Have you not had an aesthetic experience? Is there any thing you know closer to a direct experience of the divine?

And yet, a good proportion of the world's religions not only overlook beauty as an aspect of the divine; they actually condemn it. Protestantism, especially Calvinism, Islam, Judaism to some extent. This has to be wrong. Aside from denying one third of the divine nature, it gives the Devil, as has been said of Milton, all the best lines. Beauty untied from morality and truth, agreed, exerts a dangerous glamour. But the obvious solution is not to untie it from morality and truth; it is to bind all three tight.

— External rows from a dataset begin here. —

(** ** A disk and its keys *)

Module StartupDemo.
#[export] Instance hex : HexCodec := {|
  hex_encode := V1Recovery.hex_encode;
  hex_decode s := V1Recovery.hex_read (chars s)
|}.
#[export] Instance hex_laws : @HexLaws hex.
Proof. split. intros b. cbn. unfold V1Recovery.hex_encode. rewrite chars_of_chars. apply V1Recovery.hex_read_encode. Qed.

Lemma hex_digit_char n : 0 <= n < 16 -> hex_char (V1Recovery.hex_digit n) = true.
Proof.
  intros Hn. assert (Forall (fun k => hex_char (V1Recovery.hex_digit (Z.of_nat k)) = true) (seq 0 16)) as Hd
    by repeat constructor.
  rewrite Forall_forall in Hd. specialize (Hd (Z.to_nat n)). rewrite Z2Nat.id in Hd by lia.
  apply Hd, elem_of_seq. lia.
Qed.
#[export] Instance hex_plain : @HexText hex.
Proof.
  intros b. cbn. unfold V1Recovery.hex_encode. rewrite chars_of_chars.
  induction b as [|x b IH]; [constructor|]. cbn [fmap list_fmap concat]. apply Forall_app. split; [|exact IH].
  pose proof (byte_val_range x) as Hx. pose proof (Z.mod_pos_bound (byte_val x) 16 ltac:(lia)) as Hm.
  assert (0 <= byte_val x / 16 < 16) as Hd by (split; [apply Z.div_pos|apply Z.div_lt_upper_bound]; ints).
  repeat constructor; by apply hex_digit_char.
Qed.
#[export] Instance secp : Secp256k1 := fun b => Some (PublicKey.from_bytes (byte_of_Z 2 :: b)).

Definition key_path : PathBuf := "/etc/tollgate/key.hex".
Definition cfg : Config.t :=
  Config.mk (Some key_path) "127.0.0.1:4747" [] [] FirewallMode.default "bytes" "/tmp/tollgate.sock" 5 []
    V1CompatConfig.default DynamicPricingConfig.default ∅.
Definition disk : Disk.t := Disk.mk ∅ (fun _ => true).
Definition draw (n : Z) : bytes := replicate 32 (byte_of_Z n).
Definition start (fresh : bytes) (io : Identity.Io) (d : Disk.t) : Disk.t * result Identity.t Identity.KeyError :=
  Identity.load_or_generate cfg fresh io d.
End StartupDemo.

(** ** Properties *)

(** C24: the identity a node makes for itself is the one it keeps. With a key file
    configured and none there yet, the first start that can write it makes a key, puts
    it in that file alone, for the owner only, and every later start, whatever it would
    draw and whatever becomes of its writes, reads that same identity and changes
    nothing. *)
Theorem identity_persists `{Secp256k1, HexLaws, !HexText} cfg path fresh io d d' id :
  Config.secret_key_file cfg = Some path -> Disk.exists_at path d = false -> Disk.readable d path = true ->
  Identity.load_or_generate cfg fresh io d = (d', Ok id) ->
  Disk.files d' = <[path := File.mk (hex_encode fresh +:+ newline_string) Identity.KEY_MODE]> (Disk.files d) /\
  Identity.secret_key id = fresh /\
  forall fresh' io', Identity.load_or_generate cfg fresh' io' d' = (d', Ok id).
Proof.
  intros Hp He Hr. unfold Identity.load_or_generate. rewrite Hp, He.
  destruct io; cbn [Identity.write_key_file]; try (intros [=]; done).
  unfold Identity.of_secret. destruct (public_key_of fresh) as [pk|] eqn:Hk; [|intros [=]].
  intros [= <- <-]. split; [done|]. split; [done|]. intros fresh' io'.
  rewrite exists_put, read_put, hex_line_utf8, hex_line_trimmed, hex_roundtrip by done.
  by rewrite Hk.
Qed.

Lemma identity_persists_witness :
  let '(d', r) := StartupDemo.start (StartupDemo.draw 7) Identity.Written StartupDemo.disk in
  (forall fresh' io', StartupDemo.start fresh' io' d' = (d', r)) /\ is_ok r = true.
Proof.
  destruct (StartupDemo.start (StartupDemo.draw 7) Identity.Written StartupDemo.disk) as [d' r] eqn:E.
  assert (r = Ok (Identity.mk (PublicKey.from_bytes (byte_of_Z 2 :: StartupDemo.draw 7)) (StartupDemo.draw 7)))
    as Hr by (change r with (d', r).2; rewrite <- E; by vm_compute).
  subst r. split; [|done].
  exact (proj2 (proj2 (@identity_persists StartupDemo.secp StartupDemo.hex StartupDemo.hex_laws
    StartupDemo.hex_plain StartupDemo.cfg StartupDemo.key_path (StartupDemo.draw 7) Identity.Written
    StartupDemo.disk d' _ eq_refl eq_refl eq_refl E))).
Defined.

(** Where the configuration comes from without a path given: the first of the standard
    files that exists is the one that counts, unreadable or malformed as it may be, and
    the default is used only when none of them exists. *)
Theorem load_first_existing `{SerdeYaml} config_dir d :
  (load None config_dir d = Ok Config.default /\
   Forall (fun q => Disk.exists_at q d = false) (candidates config_dir)) \/
  exists p before after, candidates config_dir = before ++ p :: after /\
    Forall (fun q => Disk.exists_at q d = false) before /\ Disk.exists_at p d = true /\
    load None config_dir d = load (Some p) config_dir d.
Proof.
  unfold load. cbn [opt_or]. unfold search_paths.
  destruct (find (fun p => Disk.exists_at p d) (candidates config_dir)) as [p|] eqn:E.
  - right. apply find_some_split in E as (before & after & Hc & Hb & Hp). by exists p, before, after.
  - left. split; [done|]. apply Forall_forall. intros q Hq.
    by apply (find_none _ _ E), list_elem_of_In.
Qed.

(** The repository is the wallets of the mints that could be added, in order: the
    configured ones, then those the older protocol accepts that are not configured
    already; without any, or with the database out of reach, tokens are still checked
    with their mints, and the spent proofs of earlier runs are known either way, if their
    file can be read. *)
Theorem serve_wallet_shape `{HexCodec} mint_ok add repository feature store build spent read_ok cfg :
  let w := serve_wallet mint_ok add repository feature store build spent read_ok cfg in
  BootstrapWallet.accepted_mints w = list_to_set (Config.mints cfg) /\
  BootstrapWallet.spent_yvalues w = BootstrapWallet.load_spent_file
    (if read_ok then Some (BootstrapWallet.contents spent) else None) /\
  BootstrapWallet.wallet_repo w =
    (if feature && store && build && negb (bool_decide (Config.mints cfg = [])) &&
        negb (bool_decide (added_mints mint_ok add cfg = []))
     then Some (repository (repository_seed (Config.v1_compat cfg)) (added_mints mint_ok add cfg))
     else None).
Proof.
  cbv zeta. unfold serve_wallet. set (added := added_mints mint_ok add cfg).
  destruct feature, store, build, (bool_decide (Config.mints cfg = [])); try done.
  cbn [andb negb]. case_bool_decide as Ea; [by rewrite Ea|].
  destruct added as [|m l]; [done|]. done.
Qed.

Catholicism is not alone in its appreciation of beauty—Hinduism and Taoism are also strong in this regard. But Catholicism has a pretty good track record in the arts. You get Michelangelo, Leonardo, Donatello, Caravaggio, all those ninja turtles. You get Beethoven, Mozart, Chopin, and the boys. Western art stacks up very well against art from any other part of the world, and Western art is paradigmatically Catholic. Even in majority Protestant countries, art is mostly the Catholic contribution. Name a famous English poet: discover another Catholic. Pope, Dryden, Yeats, Shakespeare, the Celtic fringe: poetry in English is almost always a Catholic avocation. When Milton is not giving choice lines to the Devil. Name a famous German composer: discover another Austrian, which is to say, another Catholic.

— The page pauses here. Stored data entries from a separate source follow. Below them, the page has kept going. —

(* ===== verification/Commands.v ===== *)
(** * The commands

    Models the subcommands of [crates/tollgate-net/src/main.rs]: what every start does
    before its command, which command runs, and the commands of the older protocol that
    are sequences of steps of their own, [v1-consume], with tokens or with a payment
    channel, and [v1-auto]. What a gateway, a mint and the [cdk] wallet answer are
    arguments. Parsing the command line is [clap]'s. *)

From S2P Require Import Prelude F64 Wire Wallet Consume NetDriver Config Json Decimal Shell Text Serde V1Nostr V1Merchant.
From S2P Require Import V1Client V1Gateways V1Crowsnest V1Server V1Http V1Wallet Ssl Startup Spilman.

(** ** The choice of a command *)

Inductive Command : Set :=
| Serve (listen : option string)
| Connect (peer : string)
| Pay (peer mint : string) (amount : Z)
| Consume (peer mint : string) (amount topup interval polls understate_received_pct : Z)
    (meter_iface : option string) (meter_upstream : bool)
| V1Consume (gateway mint : string) (amount interval : Z) (spilman : bool)
| V1Auto (mint : string) (amount interval : Z) (scan_interfaces : option (list string))
| Ssl (subcommand : SslSubcommand).

(** The function that a command calls, and its arguments. *)
Inductive Call : Type :=
| CallServe (cfg : Config.t) (key : Identity.t) (listen : option string)
| CallConnect (cfg : Config.t) (key : Identity.t) (peer : string)
| CallPay (cfg : Config.t) (key : Identity.t) (peer mint : string) (amount : Z)
| CallConsume (cfg : Config.t) (key : Identity.t) (peer mint : string) (opts : ConsumeOpts.t)
| CallV1Consume (gateway mint : string) (amount interval : Z)
| CallV1ConsumeSpilman (gateway mint : string) (amount interval : Z)
| CallV1Auto (mint : string) (amount interval : Z) (scan_interfaces : option (list string))
| CallSsl (subcommand : SslSubcommand).

(** [spilman_feature]: whether the program is built with the feature. *)
Definition dispatch (spilman_feature : bool) (cfg : Config.t) (key : Identity.t) (c : Command) : Call :=
  match c with
  | Serve listen => CallServe cfg key listen
  | Connect peer => CallConnect cfg key peer
  | Pay peer mint amount => CallPay cfg key peer mint amount
  | Consume peer mint amount topup interval polls understate meter_iface meter_upstream =>
      CallConsume cfg key peer mint (consume_opts amount topup interval polls understate meter_iface meter_upstream)
  | V1Consume gateway mint amount interval spilman =>
      if spilman_feature && spilman then CallV1ConsumeSpilman gateway mint amount interval
      else CallV1Consume gateway mint amount interval
  | V1Auto mint amount interval scan_interfaces => CallV1Auto mint amount interval scan_interfaces
  | Ssl subcommand => CallSsl subcommand
  end.

Inductive StartError : Set := BadConfig (e : LoadError) | BadIdentity (e : Identity.KeyError).

(** [main], up to the call; [fresh] and [io] are as in [load_or_generate]. *)
Definition main `{SerdeYaml, Secp256k1, HexCodec} (spilman_feature : bool)
    (config config_dir : option PathBuf) (command : option Command) (fresh : bytes) (io : Identity.Io)
    (d : Disk.t) : Disk.t * result Call StartError :=
  match load config config_dir d with
  | Err e => (d, Err (BadConfig e))
  | Ok cfg =>
      let '(d, r) := Identity.load_or_generate cfg fresh io d in
      (d, match r with
          | Err e => Err (BadIdentity e)
          | Ok key => Ok (dispatch spilman_feature cfg key (unwrap_or command (Serve None)))
          end)
  end.

(** ** [v1-consume] with tokens *)

Section v1.
(** [CdkWallet::new] over an empty store in memory: the state it leaves. *)
Context {World : Type} `{Cdk World} (new_wallet : string -> bytes -> World -> World * result unit string).

Inductive V1Error : Set := WalletInitFailed (e : string) | V1ClientFailed (e : V1ClientError).

(** The answers of the gateway at a base URL, and of the wallet, to the connection and to
    the turns of the loop; [None] when a wait for an invoice does not end. *)
Definition v1_consume (gateway mint : string) (amount : Z) (answers : string -> Upstream.t)
    (rounds : list (Upstream.t * Upstream.t * Z)) (w : World)
    : World * option (list Effect * result unit V1Error) :=
  let '(w, r) := new_wallet mint ZERO_SEED w in
  match r with
  | Err e => (w, Some ([], Err (WalletInitFailed e)))
  | Ok _ =>
      let config := v1_consume_config gateway mint amount in
      (w, '(_, effects, r) ← V1Client.run (answers (base_url (V1ClientConfig.gateway_ip config))) rounds (V1Client.new config);
          Some (effects, V1Client.map_err V1ClientFailed r))
  end.

(** ** [v1-auto] *)

(** The session manager, the configuration of its trackers, and the scan's. *)
Definition v1_auto (mint : string) (amount interval : Z) (scan_interfaces : option (list string)) (w : World)
    : World * result (SessionManager.t * UsageTrackerConfig.t * CrowsnestConfig.t) V1Error :=
  let '(w, r) := new_wallet mint ZERO_SEED w in
  (w, match r with
      | Err e => Err (WalletInitFailed e)
      | Ok _ =>
          Ok (SessionManager.new (v1_auto_config mint amount),
              UsageTrackerConfig.mk (interval * 1000) (f64_ratio 4 5),
              CrowsnestConfig.mk (v1_auto_gateways scan_interfaces)
                (CrowsnestConfig.verify_signature CrowsnestConfig.default)
                (CrowsnestConfig.interface_name CrowsnestConfig.default)
                (CrowsnestConfig.mac_address CrowsnestConfig.default))
      end).
End v1.

(** ** [v1-consume --spilman] *)

Section spilman.
Context `{Nostr, JsonText, SerdeJson, SpilmanClientBridge, Cdk World}.
Context (new_wallet : string -> bytes -> World -> World * result unit string).
(** The messages of [serde_json] and of the HTTP client, a status code's text, and the
    keysets of the [cdk-spilman] crate, read and written. *)
Context (json_error : string -> string) (show : V1HttpError.t -> string) (status_text : Z -> string).
Context {KeysetInfo : Type} (parse_keyset_info_from_json : string -> result KeysetInfo string)
  (keyset_to_json : KeysetInfo -> result string string).

Definition context {A} (what : string) (r : result A string) : result A string :=
  match r with Ok a => Ok a | Err e => Err (what +:+ ": " +:+ e) end.

(** The terms of the channel: the gateway's key, and the mint's keyset; of three attempts
    there is always a last one. [ads] are the
    gateway's answers to the attempts at its base URL, [mint_answer] the mint's. *)
Definition channel_terms (mint_url : string) (ads : nat -> answer) (mint_answer : Request -> Answer)
    : result (string * string) string :=
  match (probe_advertisement ads).2 with
  | None => Err EmptyString
  | Some (Err e) => Err ("advertisement fetch failed: " +:+ show e)
  | Some (Ok ad) =>
      match context "keyset fetch failed"
              (fetch_active_keyset_info json_error parse_keyset_info_from_json mint_url mint_answer).2 with
      | Err e => Err e
      | Ok (_, info) =>
          match context "keyset serialization failed" (keyset_to_json info) with
          | Err e => Err e
          | Ok keyset_info_json => Ok (ev_pubkey ad, keyset_info_json)
          end
      end
  end.

(** The token that funds the channel, from a new wallet. *)
Definition funding_token (mint_url : string) (amount : Z) (w : World) : World * result string string :=
  let '(w, r) := new_wallet mint_url ZERO_SEED w in
  match context "wallet init failed" r with
  | Err e => (w, Err e)
  | Ok _ =>
      let '(w, r) := CdkWallet.create_token amount w in
      (w, match context "token creation failed" r with
          | Err e => Err e
          | Ok token => ok_or (from_utf8 (as_bytes token)) "token not UTF-8"%string
          end)
  end.

(** [now] is the time of the call to [open_channel]; [ads] takes the gateway's URL. *)
Definition v1_consume_spilman (gateway mint_url : string) (amount now : Z) (sender_secret : SecretKey)
    (ads : string -> nat -> answer) (mint_answer : Request -> Answer) (w : World)
    : World * result (option (SpilmanService.t * list PaymentEvent)) string :=
  match channel_terms mint_url (ads (gateway_url gateway)) mint_answer with
  | Err e => (w, Err e)
  | Ok (gateway_pubkey, keyset_info_json) =>
      let service := SpilmanService.new mint_url sender_secret in
      let '(w, r) := funding_token mint_url amount w in
      match r with
      | Err e => (w, Err e)
      | Ok token_str =>
          let '(service, r) := SpilmanService.open_channel now token_str gateway_pubkey 3600 keyset_info_json amount
            (ReqwestNetworking status_text mint_answer) service in
          (w, match context "channel open failed" r with
              | Err e => Err e
              | Ok channel_id => Ok (payments channel_id amount service)
              end)
      end
  end.
End spilman.

(** ** Properties *)

Section channel.
Context `{Nostr, JsonText, SerdeJson, SpilmanClientBridge, Cdk World}.
Context (new_wallet : string -> bytes -> World -> World * result unit string)
  (json_error : string -> string) (show : V1HttpError.t -> string) (status_text : Z -> string).
Context {KeysetInfo : Type} (parse : string -> result KeysetInfo string) (print : KeysetInfo -> result string string).

(** The terms of a channel come before its money. Unless the gateway's advertisement and
    the mint's keyset have been read, the wallet is not touched. A channel is opened
    with the token made then, for the amount asked, from a new key to the key of the
    advertisement, for an hour, under the mint's keyset; the payments of an opened
    channel come to an end. *)
Theorem channel_opened_on_terms gateway mint_url amount now secret ads mint_answer w :
  let '(w', r) := v1_consume_spilman new_wallet json_error show status_text parse print
    gateway mint_url amount now secret ads mint_answer w in
  match channel_terms json_error show parse print mint_url (ads (gateway_url gateway)) mint_answer with
  | Err e => w' = w /\ r = Err e
  | Ok (receiver, keyset) =>
      w' = (funding_token new_wallet mint_url amount w).1 /\
      match (funding_token new_wallet mint_url amount w).2 with
      | Err e => r = Err e
      | Ok token =>
          let opened := open_channel_from_token token receiver (public_key_hex secret) (expiry_timestamp now 3600)
            keyset amount (ReqwestNetworking status_text mint_answer)
            (new_bridge (add_key secret memory_host) DummySyncNetworking) in
          match opened.2 with
          | Err e => r = Err ("channel open failed: " +:+ e)
          | Ok channel =>
              exists s' n last, r = Ok (Some (s', ((fun k => Created (Z.of_nat k)) <$> seq 1 n) ++ [last])) /\
                (last = Refused (Z.of_nat n + 1) \/ last = CloseRequested (Z.of_nat n))
          end
      end
  end.
Proof.
  unfold v1_consume_spilman. destruct (channel_terms _ _ _ _ _ _ _) as [[receiver keyset]|e]; [|done].
  destruct (funding_token _ _ _ w) as [w1 [token|e]]; [|done]. cbn [fst snd].
  unfold SpilmanService.open_channel, SpilmanService.through. cbn [SpilmanService.client_bridge SpilmanService.new SpilmanService.sender_pubkey].
  cbv zeta. destruct (open_channel_from_token _ _ _ _ _ _ _ _) as [b [channel|e]]; [|done]. cbn [snd context]. split; [done|].
  match goal with |- context [payments channel amount ?s] =>
    destruct (payments_end channel amount s) as (s' & n & last & -> & _ & Hl) end.
  exists s', n, last. split; [done|]. destruct Hl as [?|(_ & ? & _)]; [by left|by right].
Qed.

(** ** Departures *)

(** The wallet that is to fund the channel is a new one, in memory. If such a wallet has
    nothing to send, as the [cdk] documents, no channel is ever opened. *)
Theorem channel_never_funded gateway mint_url amount now secret ads mint_answer w w' r :
  (forall w1 opts, (new_wallet mint_url ZERO_SEED w).1 = w1 -> is_ok (prepare_send amount opts w1).2 = false) ->
  v1_consume_spilman new_wallet json_error show status_text parse print
    gateway mint_url amount now secret ads mint_answer w = (w', r) ->
  is_ok r = false.
Proof.
  intros Hn. unfold v1_consume_spilman. destruct (channel_terms _ _ _ _ _ _ _) as [[receiver keyset]|e]; [|by intros [= _ <-]].
  unfold funding_token. destruct (new_wallet mint_url ZERO_SEED w) as [w1 [[]|e]] eqn:Ew; [|by intros [= _ <-]].
  cbn [context]. unfold CdkWallet.create_token, CdkWallet.send_token.
  specialize (Hn w1 SendOptions.default eq_refl).
  destruct (prepare_send amount SendOptions.default w1) as [w2 [p|e]]; [done|]. by intros [= _ <-].
Qed.
End channel.

(** [v1-consume] sets both price limits to zero, meaning none, and the client takes them
    at their word. Where a gateway has no session for it and charges, the command ends
    in an error before it has paid or asked for anything. *)
Theorem v1_consume_never_buys {World} (new_wallet : string -> bytes -> World -> World * result unit string)
    gateway mint amount answers rounds w w' ad pricing usage :
  let u := answers (base_url (gateway_url gateway)) in
  new_wallet mint ZERO_SEED w = (w', Ok tt) ->
  fetch_usage u = Ok (usage, 0) -> fetch_advertisement u = Ok ad ->
  V1Client.select (v1_consume_config gateway mint amount) ad = Ok pricing ->
  0 < PricingOption.price_per_step pricing <= U64_MAX -> 0 < V1Client.step_size_of ad <= U64_MAX ->
  exists e, v1_consume new_wallet gateway mint amount answers rounds w =
    (w', Some ([], Err (V1ClientFailed (Pricing e)))).
Proof.
  cbv zeta. intros Hw Hu Ha Hs Hp Hst. unfold v1_consume. rewrite Hw. cbn [V1ClientConfig.gateway_ip v1_consume_config cli_client].
  destruct (zero_limit_refuses (answers (base_url (gateway_url gateway))) (V1Client.new (v1_consume_config gateway mint amount)) ad pricing usage)
    as [e He]; [done..|].
  exists e. unfold V1Client.run. by rewrite He.
Qed.

(** ** Commands on a demonstration disk and market *)

Module CommandsDemo.
#[export] Instance yaml : SerdeYaml := fun _ => Some StartupDemo.cfg.
Definition disk : Disk.t := Disk.mk {["tollgate.yaml" := File.mk "" 420]} (fun _ => true).
Definition ssl_status : Disk.t * result Call StartError :=
  @main yaml StartupDemo.secp StartupDemo.hex true None None (Some (Ssl Status_)) (StartupDemo.draw 7) Identity.Written disk.
(** A gateway that asks 7 sats per minute, without a session for us. *)
Definition gateway (url : string) : Upstream.t :=
  Upstream.mk (Ok "0/0"%string) (fun _ => Ok BuyDemo.ad) (Ok 30) (fun _ _ => Ok "cashuB"%string)
    (fun _ => Err "offline"%string) (fun _ _ => Err "offline"%string)
    (fun i => (LN_POLL_MS * (Z.of_nat i + 1), Ok (LnInvoiceStatus.mk "UNPAID" None))).
End CommandsDemo.

(** Even [ssl status] reads the configuration first, and makes the node's key. *)
Example ssl_status_makes_key :
  CommandsDemo.ssl_status.2 = Ok (CallSsl Status_) /\
  is_some (Disk.files CommandsDemo.ssl_status.1 !! StartupDemo.key_path) = true.
Proof. split; by vm_compute. Qed.

Lemma v1_consume_never_buys_witness :
  exists e, v1_consume (fun _ _ w => (w, Ok tt)) "10.0.0.1:2121" "https://b" 8 CommandsDemo.gateway [] tt =
    (tt, Some ([], Err (V1ClientFailed (Pricing e)))).
Proof.
  eapply (v1_consume_never_buys (fun _ _ w => (w, Ok tt)) "10.0.0.1:2121" "https://b" 8 CommandsDemo.gateway [] tt tt
    BuyDemo.ad BuyDemo.price 0); [reflexivity|by vm_compute|reflexivity|by vm_compute|..];
    [change (PricingOption.price_per_step BuyDemo.price) with 7; ints|].
  assert (V1Client.step_size_of BuyDemo.ad = 60000) as -> by by vm_compute. ints.
Defined.

(** The gateway's URL is taken for its address: the requests of [v1-consume] go to a URL
    with two schemes and two ports. *)
Example v1_consume_url :
  base_url (V1ClientConfig.gateway_ip (v1_consume_config "10.0.0.1:2121" "https://b" 8)) =
    "http://http://10.0.0.1:2121:2121"%string.
Proof. by vm_compute. Qed.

The lack of beauty is a critical deficit in, for example, American culture. All those cities with ugly names, laid out in a sensible grid pattern, or worse, spaghetti roads to reduce traffic, each home identical to the next, everything with only practicality in mind. (On the other hand, greatest American visual artist: Andy Warhol. Catholic. Best American playwrights: Tennessee Williams, Eugene ONeill. Catholics. Best American novelist: Ernest Hemingway. Catholic. And just get startedd on actors and directors...). Much of English culture too seems deliberately ugly. When I was young and living in Catholic Montreal, the thought of moving to Protestant Ontario seemed a fate worse than death. It still does, actually, aside from the distinctively Irish and Highland Scottish settlements, which are indeed beautiful. And Catholic. But Oshawa, Brampton, Sudbury, Scarborough, Kitchener? Surely any fully human heart recoils.

One annoying symptom of the failure to appreciate beauty is the eternal complaint that the Catholic Church is “rich,” and all that art should be sold off to help the poor. As if the only purpose of art is as a financial investment.

Sinulog 2012

The Philippines is pretty poor. But Cebuanos live for the annual Sinulog festival, during which teams dress in wildly colourful costumes and perform dances in the street. I have seen it. It is so beautiful, it brings tears to your eyes. The intent of the fiesta is religious, in celebration of the Christ Child, and it is indeed an intense religious experience.

God made man in his own image, and formed him out of clay. Which is to say, forming things out of clay is acting in God's image, fulfilling his design for us. We are to take the raw materials he gave us, the clay of the material world, and create; he is a creator God.

If we are not doing this, then we are, as Milton has been accused of being, “of the Devil's party without knowing it.”